When the fromField or toField contains array values, set supportArray=true to ensure correct traversal behavior.

PIT Search

By default, each level of BFS traversal limits the number of returned documents to the max_result_window setting of the lookup index (typically, 10,000). This avoids the overhead of Point In Time (PIT) search but may return incomplete results when a single traversal level matches more documents than the limit.

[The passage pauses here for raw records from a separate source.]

(** C1. Whatever clients do to a heap made over memory whose bitmap is cleared, it stays
    well formed: the live blocks are pairwise disjoint runs of chunks inside the heap, and
    exactly their chunks are marked in the bitmap and counted. Freeing any live block
    returns, and so does every further allocation. The allocations, those of the clients'
    steps and the further ones, are of sizes with [size + 4 + CHUNK_SIZE - 1 < 2 ^ 32];
    closer to 4 GiB the sum wraps and the block is too small ([Heap_allocate_wraps]). *)
Theorem Heap_reachable_ok CHUNK_SIZE ALLOC FREE memory mem h0 h live :
  8 <= CHUNK_SIZE -> in_type u8 ALLOC -> in_type u8 FREE ->
  is_bytes mem -> 0 < memory -> memory + Z.of_nat (length mem) <= 2 ^ 32 - 4 ->
  (forall k, calculate_chunks CHUNK_SIZE (Z.of_nat (length mem)) * CHUNK_SIZE <= k ->
     byte_at mem k = 0) ->
  Heap_new CHUNK_SIZE memory mem = Ret h0 ->
  rtc (heap_step CHUNK_SIZE ALLOC FREE) (h0, []) (h, live) ->
  heap_ok CHUNK_SIZE h live /\
  (forall size, 0 <= size -> size + 4 + CHUNK_SIZE - 1 < 2 ^ 32 ->
     exists h' r, Heap_allocate CHUNK_SIZE ALLOC h size = Ret (h', r)) /\
  (forall s n, (s, n) ∈ live ->
     exists h', Heap_deallocate CHUNK_SIZE FREE h (h_chunks h + s * CHUNK_SIZE + 4) = Ret h').
Proof.
  intros HC HA HF Hb Hm Hend Hz Hnew Hsteps.
  destruct (Heap_new_spec CHUNK_SIZE HC memory mem Hb Hm Hend Hz) as (h0' & Heq & Hok0 & _).
  rewrite Hnew in Heq. injection Heq as <-.
  pose proof (heap_steps_ok _ _ _ _ _ HC HA HF Hsteps Hok0) as Hok. cbn in Hok.
  split_and!; [done | |].
  - intros size Hsz Hov.
    destruct (allocate_spec _ _ HC HA h live size Hok Hsz Hov) as (h' & r & Heq & _).
    by exists h', r.
  - intros s n Hin. apply elem_of_Permutation in Hin as [live' Hp]. rewrite Hp in Hok.
    destruct (deallocate_spec _ _ HC HF h live' s n Hok) as (h' & Heq & _). by exists h'.
Qed.

Lemma Heap_reachable_ok_witness :
  heap_ok 32 example_heap1 [(0, 2)] /\
  (forall size, 0 <= size -> size + 4 + 32 - 1 < 2 ^ 32 ->
     exists h' r, Heap_allocate 32 0xbb example_heap1 size = Ret (h', r)) /\
  (forall s n, (s, n) ∈ [(0, 2)] ->
     exists h', Heap_deallocate 32 0xaa example_heap1 (h_chunks example_heap1 + s * 32 + 4)
       = Ret h').
Proof.
  apply (Heap_reachable_ok 32 0xbb 0xaa 0x10000 (replicate 200 0) example_heap).
  - lia.
  - by vm_compute.
  - by vm_compute.
  - by apply Forall_replicate.
  - lia.
  - by vm_compute.
  - intros k _. unfold byte_at. destruct (replicate 200 0 !! Z.to_nat k) eqn:E; [|done].
    by apply lookup_replicate in E as [-> _].
  - by vm_compute.
  - apply rtc_once. apply (step_allocate 32 0xbb 0xaa example_heap [] 40 example_heap1 0);
      [lia | by vm_compute | by vm_compute].
Defined.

When usePIT=true, this limit is removed and the lookup table uses PIT-based pagination, which ensures that all matching documents are retrieved at each traversal level. This provides complete and accurate results at the cost of additional search overhead.

Use usePIT=true when:

  • The graph contains high-degree nodes for which a single traversal level may return more than max_result_window documents.
  • Result completeness is more important than query performance.
  • You observe incomplete or missing results with the default setting.

The following query enables PIT search to ensure complete traversal results:

source = employees
  | graphLookup employees
    start=reportsTo
    edge=reportsTo-->name
    usePIT=true
    as reportingHierarchy

Filtered graph traversal

The filter parameter restricts the documents in the lookup index that are considered during BFS traversal. Only documents matching the filter condition are included as candidates at each traversal level.

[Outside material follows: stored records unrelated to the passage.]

(* ===== verification/ExpandableHeap.v ===== *)
(** * Kernel/Heap/Heap.h: the expandable heap

    [ExpandableHeap] chains a main heap and the subheaps that were added to it, in the
    order of their addresses.  What adds and removes memory is the template parameter
    [ExpandHeap], here two functions the section is over; they may change the heap they
    are called on, as the one of kmalloc.cpp does. *)

From Stdlib Require Import Sorting.Sorted.
From S2P Require Import Prelude BitmapView BitmapFind Heap.

#[local] Open Scope Z_scope.

Record SubHeap : Type := MkSubHeap {
  sh_heap : Heap;
  sh_addr : Z;           (* the address of the SubHeap object *)
  sh_memory_size : Z
}.

(** [e_heaps] is the chain: the main heap [m_heaps] first, then along [next]. *)
Record ExpandableHeap : Type := MkExpandableHeap {
  e_main : SubHeap;
  e_subheaps : list SubHeap;
  e_expanding : bool
}.

Definition e_heaps (e : ExpandableHeap) : list SubHeap := e_main e :: e_subheaps e.

Definition with_heaps (e : ExpandableHeap) (heaps : list SubHeap) : ExpandableHeap :=
  match heaps with
  | main :: subheaps => MkExpandableHeap main subheaps (e_expanding e)
  | [] => e
  end.

Definition with_heap (sh : SubHeap) (h : Heap) : SubHeap :=
  MkSubHeap h (sh_addr sh) (sh_memory_size sh).

Definition with_expanding (e : ExpandableHeap) (b : bool) : ExpandableHeap :=
  MkExpandableHeap (e_main e) (e_subheaps e) b.

(** sizeof(SubHeap): the 20 bytes of [Heap], [next] and [memory_size]. *)
Definition SubHeap_size : Z := 28.

(** [DefaultExpandHeap]. *)
Definition DefaultExpandHeap_add_memory (e : ExpandableHeap) (size : Z)
    : outcome (bool * ExpandableHeap) := Ret (false, e).
Definition DefaultExpandHeap_remove_memory (e : ExpandableHeap) (memory : Z)
    : outcome (bool * ExpandableHeap) := Ret (false, e).

Section expandable.
Context (CHUNK_SIZE ALLOC FREE : Z).
Context (add_memory remove_memory : ExpandableHeap -> Z -> outcome (bool * ExpandableHeap)).

Definition ExpandableHeap_new (main_addr memory : Z) (mem : list Z) : outcome ExpandableHeap :=
  h ← Heap_new CHUNK_SIZE memory mem;
  Ret (MkExpandableHeap (MkSubHeap h main_addr (Z.of_nat (length mem))) [] false).

Definition ExpandableHeap_calculate_memory_for_bytes (bytes : Z) : Z :=
  wrap size_t (SubHeap_size + calculate_memory_for_bytes CHUNK_SIZE bytes).

Definition ExpandableHeap_expand_memory (e : ExpandableHeap) (size : Z)
    : outcome (bool * ExpandableHeap) :=
  if e_expanding e then Ret (false, e)
  else
    '(added, e) ← add_memory (with_expanding e true) size;
    Ret (added, with_expanding e false).

(** The [for] loop over the chain. *)
Fixpoint allocate_in (heaps : list SubHeap) (size : Z) : outcome (list SubHeap * option Z) :=
  match heaps with
  | [] => Ret ([], None)
  | sh :: rest =>
      '(h, ptr) ← Heap_allocate CHUNK_SIZE ALLOC (sh_heap sh) size;
      match ptr with
      | Some ptr => Ret (with_heap sh h :: rest, Some ptr)
      | None => '(rest, ptr) ← allocate_in rest size; Ret (with_heap sh h :: rest, ptr)
      end
  end.

(** The [do ... while] loop; [attempts] more rounds may follow this one. *)
Fixpoint allocate_attempts (attempts : nat) (e : ExpandableHeap) (size : Z)
    : outcome (ExpandableHeap * option Z) :=
  '(heaps, ptr) ← allocate_in (e_heaps e) size;
  let e := with_heaps e heaps in
  match ptr with
  | Some ptr => Ret (e, Some ptr)
  | None =>
      match attempts with
      | O => Ret (e, None)
      | S attempts =>
          '(expanded, e) ← ExpandableHeap_expand_memory e size;
          if negb expanded then Ret (e, None) else allocate_attempts attempts e size
      end
  end.

Definition ExpandableHeap_allocate (e : ExpandableHeap) (size : Z)
    : outcome (ExpandableHeap * option Z) := allocate_attempts 2 e size.

(** The index in the chain of the first heap that contains [ptr]. *)
Fixpoint find_heap (heaps : list SubHeap) (ptr : Z) : option nat :=
  match heaps with
  | [] => None
  | sh :: rest =>
      if Heap_contains CHUNK_SIZE (sh_heap sh) ptr then Some 0%nat
      else option_map S (find_heap rest ptr)
  end.

(** Behind every subheap with a lower address. *)
Fixpoint insert_subheap (new_heap : SubHeap) (subheaps : list SubHeap) : list SubHeap :=
  match subheaps with
  | [] => [new_heap]
  | next :: rest =>
      if Heap_memory (sh_heap new_heap) <? Heap_memory (sh_heap next) then new_heap :: subheaps
      else next :: insert_subheap new_heap rest
  end.

(** [mem] is what the memory block holds; the SubHeap object takes its first bytes. *)
Definition ExpandableHeap_add_subheap (e : ExpandableHeap) (memory : Z) (mem : list Z)
    : outcome ExpandableHeap :=
  VERIFY (SubHeap_size <? Z.of_nat (length mem)) ;;
  let mem := drop (Z.to_nat SubHeap_size) mem in
  h ← Heap_new CHUNK_SIZE (memory + SubHeap_size) mem;
  let new_heap := MkSubHeap h memory (Z.of_nat (length mem)) in
  Ret (MkExpandableHeap (e_main e) (insert_subheap new_heap (e_subheaps e)) (e_expanding e)).

(** What the memory of a destroyed subheap holds: the object, whose bytes do not matter
    any more, and the memory of its heap. *)
Definition subheap_memory (sh : SubHeap) : list Z :=
  replicate (Z.to_nat SubHeap_size) 0 ++ h_mem (sh_heap sh).

Definition ExpandableHeap_deallocate (e : ExpandableHeap) (ptr : Z) : outcome ExpandableHeap :=
  if ptr =? 0 then Ret e
  else
    match find_heap (e_heaps e) ptr with
    | None => Stop VerifyFailed
    | Some i =>
        match e_heaps e !! i with
        | None => Stop VerifyFailed
        | Some sh =>
            h ← Heap_deallocate CHUNK_SIZE FREE (sh_heap sh) ptr;
            let subheap := with_heap sh h in
            let e := with_heaps e (<[i := subheap]> (e_heaps e)) in
            if (Heap_allocated_chunks h =? 0) && negb (Nat.eqb i 0) && negb (e_expanding e) then
              let e := with_heaps e (delete i (e_heaps e)) in
              let memory_size := sh_memory_size subheap in
              '(removed, e) ← remove_memory e (sh_addr subheap);
              if negb removed then
                ExpandableHeap_add_subheap e (sh_addr subheap)
                  (take (Z.to_nat memory_size) (subheap_memory subheap))
              else Ret e
            else Ret e
        end
    end.

(** [SubHeap::heap.reallocate(ptr, new_size, *this)]: the new block may come from any
    heap of the chain, whose memory is a block of its own. *)
Definition ExpandableHeap_reallocate (e : ExpandableHeap) (ptr new_size : Z)
    : outcome (ExpandableHeap * option Z) :=
  if ptr =? 0 then ExpandableHeap_allocate e new_size
  else
    match find_heap (e_heaps e) ptr ≫= fun i => e_heaps e !! i with
    | None => Stop VerifyFailed
    | Some sh =>
        let h := sh_heap sh in
        let a := wrap FlatPtr (ptr - AllocationHeader_size) in
        VERIFY ((h_chunks h <=? a) && (ptr <? h_chunks h + h_total_chunks h * CHUNK_SIZE)) ;;
        size ← load32 (h_mem h) (a - h_chunks h);
        VERIFY (wrap FlatPtr (a + wrap size_t (size * CHUNK_SIZE))
                  <=? h_chunks h + h_total_chunks h * CHUNK_SIZE) ;;
        let old_size := wrap size_t (size * CHUNK_SIZE) in
        if old_size =? new_size then Ret (e, Some ptr)
        else
          '(e, new_ptr) ← ExpandableHeap_allocate e new_size;
          e ← (match new_ptr with
               | None => Ret e
               | Some new_ptr =>
                   match find_heap (e_heaps e) ptr, find_heap (e_heaps e) new_ptr with
                   | Some i, Some j =>
                       match e_heaps e !! i, e_heaps e !! j with
                       | Some src, Some dst =>
                           let n := Z.min old_size new_size in
                           let from := Z.to_nat (ptr - h_chunks (sh_heap src)) in
                           let bytes := take (Z.to_nat n) (drop from (h_mem (sh_heap src))) in
                           let to := Z.to_nat (new_ptr - h_chunks (sh_heap dst)) in
                           let mem := h_mem (sh_heap dst) in
                           let mem := take to mem ++ bytes ++ drop (to + length bytes) mem in
                           if (n <=? Z.of_nat (length bytes))
                              && (Z.of_nat to + n <=? Z.of_nat (length (h_mem (sh_heap dst))))
                           then Ret (with_heaps e
                                  (<[j := with_heap dst (with_mem (sh_heap dst) mem)]> (e_heaps e)))
                           else Stop OutOfBounds
                       | _, _ => Stop OutOfBounds
                       end
                   | _, _ => Stop OutOfBounds
                   end
               end);
          e ← ExpandableHeap_deallocate e ptr;
          Ret (e, new_ptr)
    end.

(** The destructor gives every added subheap back. *)
Fixpoint destroy_subheaps (subheaps : list SubHeap) (e : ExpandableHeap) : outcome ExpandableHeap :=
  match subheaps with
  | [] => Ret e
  | sh :: rest => '(_, e) ← remove_memory e (sh_addr sh); destroy_subheaps rest e
  end.
Definition ExpandableHeap_destroy (e : ExpandableHeap) : outcome ExpandableHeap :=
  destroy_subheaps (e_subheaps e) e.

Definition ExpandableHeap_contains (e : ExpandableHeap) (ptr : Z) : bool :=
  existsb (fun sh => Heap_contains CHUNK_SIZE (sh_heap sh) ptr) (e_heaps e).

Definition sum_over (f : Heap -> Z) (e : ExpandableHeap) : Z :=
  fold_left (fun total sh => wrap size_t (total + f (sh_heap sh))) (e_heaps e) 0.
Definition ExpandableHeap_total_chunks (e : ExpandableHeap) : Z := sum_over Heap_total_chunks e.
Definition ExpandableHeap_total_bytes (e : ExpandableHeap) : Z :=
  wrap size_t (ExpandableHeap_total_chunks e * CHUNK_SIZE).
Definition ExpandableHeap_free_chunks (e : ExpandableHeap) : Z := sum_over Heap_free_chunks e.
Definition ExpandableHeap_free_bytes (e : ExpandableHeap) : Z :=
  wrap size_t (ExpandableHeap_free_chunks e * CHUNK_SIZE).
Definition ExpandableHeap_allocated_chunks (e : ExpandableHeap) : Z :=
  sum_over Heap_allocated_chunks e.
Definition ExpandableHeap_allocated_bytes (e : ExpandableHeap) : Z :=
  wrap size_t (ExpandableHeap_allocated_chunks e * CHUNK_SIZE).
(** ** The invariant

    Every heap of the chain is well formed with its live blocks, and their memories do
    not overlap. *)

Definition memory_apart (sh sh' : SubHeap) : Prop :=
  h_chunks (sh_heap sh) + Z.of_nat (length (h_mem (sh_heap sh))) <= h_chunks (sh_heap sh') \/
  h_chunks (sh_heap sh') + Z.of_nat (length (h_mem (sh_heap sh'))) <= h_chunks (sh_heap sh).

Record heaps_ok (heaps : list SubHeap) (lives : list (list (Z * Z))) : Prop := HeapsOk {
  es_heaps : Forall2 (fun sh live => heap_ok CHUNK_SIZE (sh_heap sh) live) heaps lives;
  es_apart : forall i j sh sh', i <> j -> heaps !! i = Some sh -> heaps !! j = Some sh' ->
    memory_apart sh sh'
}.

(** The same memory with other contents. *)
Definition same_memory (h h' : Heap) : Prop :=
  h_total_chunks h' = h_total_chunks h /\ h_chunks h' = h_chunks h /\
  length (h_mem h') = length (h_mem h).

Lemma heaps_ok_insert heaps lives i sh h' live' :
  heaps_ok heaps lives -> heaps !! i = Some sh -> same_memory (sh_heap sh) h' ->
  heap_ok CHUNK_SIZE h' live' ->
  heaps_ok (<[i := with_heap sh h']> heaps) (<[i := live']> lives).
Proof.
  intros [Hok Hap] Hi (_ & Hc & Hl) Hok'. split; [by apply Forall2_insert|].
  assert (i < length heaps)%nat as Hlt by (by eapply lookup_lt_Some).
  assert (forall j x, <[i:=with_heap sh h']> heaps !! j = Some x ->
    exists y, heaps !! j = Some y /\ h_chunks (sh_heap x) = h_chunks (sh_heap y) /\
      length (h_mem (sh_heap x)) = length (h_mem (sh_heap y))) as Hback.
  { intros j x Hj. destruct (decide (i = j)) as [<-|Hne].
    - rewrite list_lookup_insert_eq in Hj by done. injection Hj as <-. by exists sh.
    - rewrite list_lookup_insert_ne in Hj by done. by exists x. }
  intros j k x y Hne Hx Hy. destruct (Hback j x Hx) as (x' & Hx' & Hcx & Hlx).
  destruct (Hback k y Hy) as (y' & Hy' & Hcy & Hly).
  pose proof (Hap j k x' y' Hne Hx' Hy') as Ha. unfold memory_apart in *.
  by rewrite Hcx, Hcy, Hlx, Hly.
Qed.

Context (Hchunk : 8 <= CHUNK_SIZE) (HA : in_type u8 ALLOC) (HF : in_type u8 FREE).

(** The pointer of a block lies in the memory of its heap and of no other. *)
Lemma contains_own h live s n :
  heap_ok CHUNK_SIZE h live -> (s, n) ∈ live ->
  Heap_contains CHUNK_SIZE h (h_chunks h + s * CHUNK_SIZE + 4) = true.
Proof using Hchunk.
  intros [Ht Hr [Ha0 Ha] _ Hb _ _ _] Hin. rewrite Forall_forall in Hb.
  pose proof (block_bytes _ Hchunk h _ (Hb _ Hin)) as Hbb. cbn in Hbb.
  unfold bitmap_offset in Hbb. unfold Heap_contains, AllocationHeader_size, FlatPtr. cbv zeta.
  rewrite (wrap_id u32 eq_refl) by (rewrite in_type_u32; lia).
  rewrite (proj2 (Z.ltb_ge _ _)), (proj2 (Z.leb_gt _ _)) by lia. done.
Qed.

Lemma contains_other h live h' live' s n :
  heap_ok CHUNK_SIZE h live -> (s, n) ∈ live -> heap_ok CHUNK_SIZE h' live' ->
  h_chunks h + Z.of_nat (length (h_mem h)) <= h_chunks h' \/
  h_chunks h' + Z.of_nat (length (h_mem h')) <= h_chunks h ->
  Heap_contains CHUNK_SIZE h' (h_chunks h + s * CHUNK_SIZE + 4) = false.
Proof using Hchunk.
  intros [Ht Hr [Ha0 Ha] _ Hb _ _ _] Hin Hok' Hap. rewrite Forall_forall in Hb.
  pose proof (block_bytes _ Hchunk h _ (Hb _ Hin)) as Hbb. cbn in Hbb.
  pose proof (offset_nonneg _ Hchunk h' (heap_ok_shape _ _ _ Hok')) as Ho'.
  destruct Hok' as [Ht' Hr' _ _ _ _ _ _].
  unfold bitmap_offset in *. unfold Heap_contains, AllocationHeader_size, FlatPtr. cbv zeta.
  rewrite (wrap_id u32 eq_refl) by (rewrite in_type_u32; lia).
  destruct (Z.ltb_spec (h_chunks h + s * CHUNK_SIZE + 4 - 4) (h_chunks h')); [done|].
  rewrite (proj2 (Z.leb_le _ _)) by lia. done.
Qed.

The following query traverses only active employees in the reporting hierarchy:

source = employees
  | graphLookup employees
    start=reportsTo
    edge=reportsTo-->name
    filter=(status = 'active')
    as reportingHierarchy

The filter is applied at the OpenSearch query level, so it combines efficiently with the BFS traversal queries. At each BFS level, the query sent to OpenSearch is bool { filter: [user_filter, bfs_terms_query] }.

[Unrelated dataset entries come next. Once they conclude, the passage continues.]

(* ===== verification/RangeAllocator.v ===== *)
(** * Kernel/VM/Range and Kernel/VM/RangeAllocator: virtual address ranges

    A [VirtualAddress] is a [u32].  The allocator keeps the list of its available
    ranges, sorted by address and without two adjacent ones.  The spin lock is held
    during each operation, so the operations are modelled as atomic; the random
    numbers of [allocate_randomized] are a parameter. *)

From S2P Require Import Prelude Checked BitmapView Containers.

#[local] Open Scope Z_scope.

(** ** Kernel/VirtualAddress.h *)

Definition VirtualAddress_offset (a o : Z) : Z := wrap FlatPtr (a + o).
Definition VirtualAddress_is_null (a : Z) : bool := a =? 0.
Definition VirtualAddress_is_page_aligned (a : Z) : bool := Z.land a 0xfff =? 0.
Definition VirtualAddress_page_base (a : Z) : Z := Z.land a 0xfffff000.
Definition VirtualAddress_minus (a b : Z) : Z := wrap FlatPtr (a - b).

(** ** Range *)

Record Range : Type := MkRange { r_base : Z; r_size : Z }.

Definition Range_is_valid (r : Range) : bool := negb (VirtualAddress_is_null (r_base r)).
Definition Range_end (r : Range) : Z := VirtualAddress_offset (r_base r) (r_size r).
Definition Range_contains_address (r : Range) (vaddr : Z) : bool :=
  (r_base r <=? vaddr) && (vaddr <? Range_end r).
Definition Range_eq (r other : Range) : bool :=
  (r_base r =? r_base other) && (r_size r =? r_size other).
Definition Range_contains (r : Range) (base size : Z) : bool :=
  if VirtualAddress_offset base size <? base then false
  else (r_base r <=? base) && (VirtualAddress_offset base size <=? Range_end r).
Definition Range_contains_range (r other : Range) : bool :=
  Range_contains r (r_base other) (r_size other).

Definition Range_carve (r taken : Range) : outcome (list Range) :=
  VERIFY (r_size taken mod PAGE_SIZE =? 0) ;;
  if Range_eq taken r then Ret []
  else
    let parts := if r_base r <? r_base taken
                 then [MkRange (r_base r) (VirtualAddress_minus (r_base taken) (r_base r))]
                 else [] in
    let parts := if Range_end taken <? Range_end r
                 then parts ++ [MkRange (Range_end taken)
                                 (VirtualAddress_minus (Range_end r) (Range_end taken))]
                 else parts in
    Ret parts.

Definition Range_intersect (r other : Range) : outcome Range :=
  if Range_eq r other then Ret r
  else
    let new_base := Z.max (r_base r) (r_base other) in
    let new_end := Z.min (Range_end r) (Range_end other) in
    VERIFY (new_base <? new_end) ;;
    Ret (MkRange new_base (VirtualAddress_minus new_end new_base)).

(** AK/StdLibExtras.h. *)
Definition round_up_to_power_of_two (value power_of_two : Z) : Z :=
  wrap u32 (Z.land (wrap u32 (value - 1)) (wrap u32 (Z.lnot (wrap u32 (power_of_two - 1))))
            + power_of_two).

(** ** RangeAllocator *)

Record RangeAllocator : Type := MkRangeAllocator {
  m_available_ranges : list Range;
  m_total_range : Range
}.

Definition with_ranges (ra : RangeAllocator) (l : list Range) : RangeAllocator :=
  MkRangeAllocator l (m_total_range ra).

(** The allocator starts out without ranges; [initialize_with_range] appends. *)
Definition RangeAllocator_initialize_with_range (ra : RangeAllocator) (base size : Z)
    : RangeAllocator :=
  MkRangeAllocator (m_available_ranges ra ++ [MkRange base size]) (MkRange base size).

Definition RangeAllocator_initialize_from_parent (ra parent_allocator : RangeAllocator)
    : RangeAllocator :=
  MkRangeAllocator (m_available_ranges parent_allocator) (m_total_range parent_allocator).

Definition RangeAllocator_contains (ra : RangeAllocator) (range : Range) : bool :=
  Range_contains_range (m_total_range ra) range.

Definition RangeAllocator_carve_at_index (ra : RangeAllocator) (index : Z) (range : Range)
    : outcome RangeAllocator :=
  available ← Vector_at (m_available_ranges ra) index;
  remaining_parts ← Range_carve available range;
  VERIFY (1 <=? Z.of_nat (length remaining_parts)) ;;
  first ← Vector_at remaining_parts 0;
  VERIFY (Range_contains_range (m_total_range ra) first) ;;
  l ← Vector_at_put (m_available_ranges ra) index first;
  if Nat.eqb (length remaining_parts) 2 then
    second ← Vector_at remaining_parts 1;
    VERIFY (Range_contains_range (m_total_range ra) second) ;;
    l ← Vector_insert l (index + 1) second;
    Ret (with_ranges ra l)
  else Ret (with_ranges ra l).

(** Taking [allocated] out of the available range at index [i]: common to
    [allocate_anywhere] and [allocate_specific]. *)
Definition take_from (ra : RangeAllocator) (i : Z) (available allocated : Range)
    : outcome RangeAllocator :=
  if Range_eq available allocated then
    l ← Vector_remove (m_available_ranges ra) i; Ret (with_ranges ra l)
  else RangeAllocator_carve_at_index ra i allocated.

(** The loop of [allocate_anywhere]; [rest] are the ranges from index [i] on. *)
Fixpoint allocate_anywhere_loop (ra : RangeAllocator) (rest : list Range) (i : Z)
    (size alignment effective_size offset_from_effective_base : Z)
    : outcome (RangeAllocator * option Range) :=
  match rest with
  | [] => Ret (ra, None)
  | available_range :: rest =>
      if r_size available_range <? wrap size_t (effective_size + alignment) then
        allocate_anywhere_loop ra rest (i + 1) size alignment effective_size
          offset_from_effective_base
      else
        let initial_base :=
          VirtualAddress_offset (r_base available_range) offset_from_effective_base in
        let aligned_base := round_up_to_power_of_two initial_base alignment in
        let allocated_range := MkRange aligned_base size in
        VERIFY (Range_contains_range (m_total_range ra) allocated_range) ;;
        ra ← take_from ra i available_range allocated_range;
        Ret (ra, Some allocated_range)
  end.

(** VM_GUARD_PAGES is defined: a guard page on each side. *)
Definition RangeAllocator_allocate_anywhere (ra : RangeAllocator) (size alignment : Z)
    : outcome (RangeAllocator * option Range) :=
  if size =? 0 then Ret (ra, None)
  else
    VERIFY (size mod PAGE_SIZE =? 0) ;;
    VERIFY (alignment mod PAGE_SIZE =? 0) ;;
    if Checked_addition_would_overflow size_t size (PAGE_SIZE * 2) then Ret (ra, None)
    else
      let effective_size := wrap size_t (size + PAGE_SIZE * 2) in
      let offset_from_effective_base := PAGE_SIZE in
      if Checked_addition_would_overflow size_t effective_size alignment then Ret (ra, None)
      else
        allocate_anywhere_loop ra (m_available_ranges ra) 0 size alignment effective_size
          offset_from_effective_base.

Fixpoint allocate_specific_loop (ra : RangeAllocator) (rest : list Range) (i : Z)
    (allocated_range : Range) : outcome (RangeAllocator * option Range) :=
  match rest with
  | [] => Ret (ra, None)
  | available_range :: rest =>
      VERIFY (Range_contains_range (m_total_range ra) allocated_range) ;;
      if negb (Range_contains available_range (r_base allocated_range) (r_size allocated_range))
      then allocate_specific_loop ra rest (i + 1) allocated_range
      else
        ra ← take_from ra i available_range allocated_range;
        Ret (ra, Some allocated_range)
  end.

Definition RangeAllocator_allocate_specific (ra : RangeAllocator) (base size : Z)
    : outcome (RangeAllocator * option Range) :=
  if size =? 0 then Ret (ra, None)
  else
    VERIFY (VirtualAddress_is_page_aligned base) ;;
    VERIFY (size mod PAGE_SIZE =? 0) ;;
    allocate_specific_loop ra (m_available_ranges ra) 0 (MkRange base size).

Definition maximum_randomization_attempts : nat := 1000.

(** The loop of [allocate_randomized], with [n] attempts left; [random i] is the value
    of the [i]-th call of [get_fast_random]. *)
Fixpoint allocate_randomized_loop (random : nat -> Z) (ra : RangeAllocator) (n : nat) (i : nat)
    (size alignment : Z) : outcome (RangeAllocator * option Range) :=
  match n with
  | O => RangeAllocator_allocate_anywhere ra size alignment
  | S n =>
      let random_address := round_up_to_power_of_two (random i) alignment in
      if negb (Range_contains (m_total_range ra) random_address size)
      then allocate_randomized_loop random ra n (S i) size alignment
      else
        '(ra, range) ← RangeAllocator_allocate_specific ra random_address size;
        match range with
        | Some range => Ret (ra, Some range)
        | None => allocate_randomized_loop random ra n (S i) size alignment
        end
  end.

Definition RangeAllocator_allocate_randomized (random : nat -> Z) (ra : RangeAllocator)
    (size alignment : Z) : outcome (RangeAllocator * option Range) :=
  if size =? 0 then Ret (ra, None)
  else
    VERIFY (size mod PAGE_SIZE =? 0) ;;
    VERIFY (alignment mod PAGE_SIZE =? 0) ;;
    allocate_randomized_loop random ra maximum_randomization_attempts 0 size alignment.

(** The comparator of [deallocate]: the [u32] difference as an [int]. *)
Definition deallocate_comparator (a b : Range) : Z :=
  wrap i32 (wrap u32 (r_base a - Range_end b)).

When to Use as First Command

When the starting points for graph traversal are known in advance, graphLookup can be used as the first command in a pipeline without source. In this case, start accepts literal values instead of a field reference.

This is useful when:

  • You want to explore the graph from specific known nodes
  • You don't need source document fields in the output
  • You want a quick lookup without creating a source query first

Single start value:

graphLookup employees
  start='Eliot'
  edge=reportsTo-->name
  as reportingHierarchy

The query returns a single row containing the BFS results:

+---------------------------------------------------------------+
| reportingHierarchy                                            |
+---------------------------------------------------------------+
| [{name:Eliot, reportsTo:Ron, id:2}, {name:Ron, ...}, ...]    |
+---------------------------------------------------------------+

Multiple start values:

graphLookup employees
  start='Eliot', 'Andrew'
  edge=reportsTo-->name
  as reportingHierarchy

All literal start values are combined into a single BFS traversal. The output is a single row with all discovered nodes.

With depth tracking:

graphLookup employees
  start='Eliot'
  edge=reportsTo-->name
  depthField=level
  as reportingHierarchy

Limitations

Note the following limitations of the graphLookup command:

  • The source input, which provides the starting points for traversal, is limited to 100 documents to avoid performance issues.
  • When usePIT=false (default), each traversal level returns up to the max_result_window of the lookup index, which may result in incomplete results. Set usePIT=true to retrieve complete results.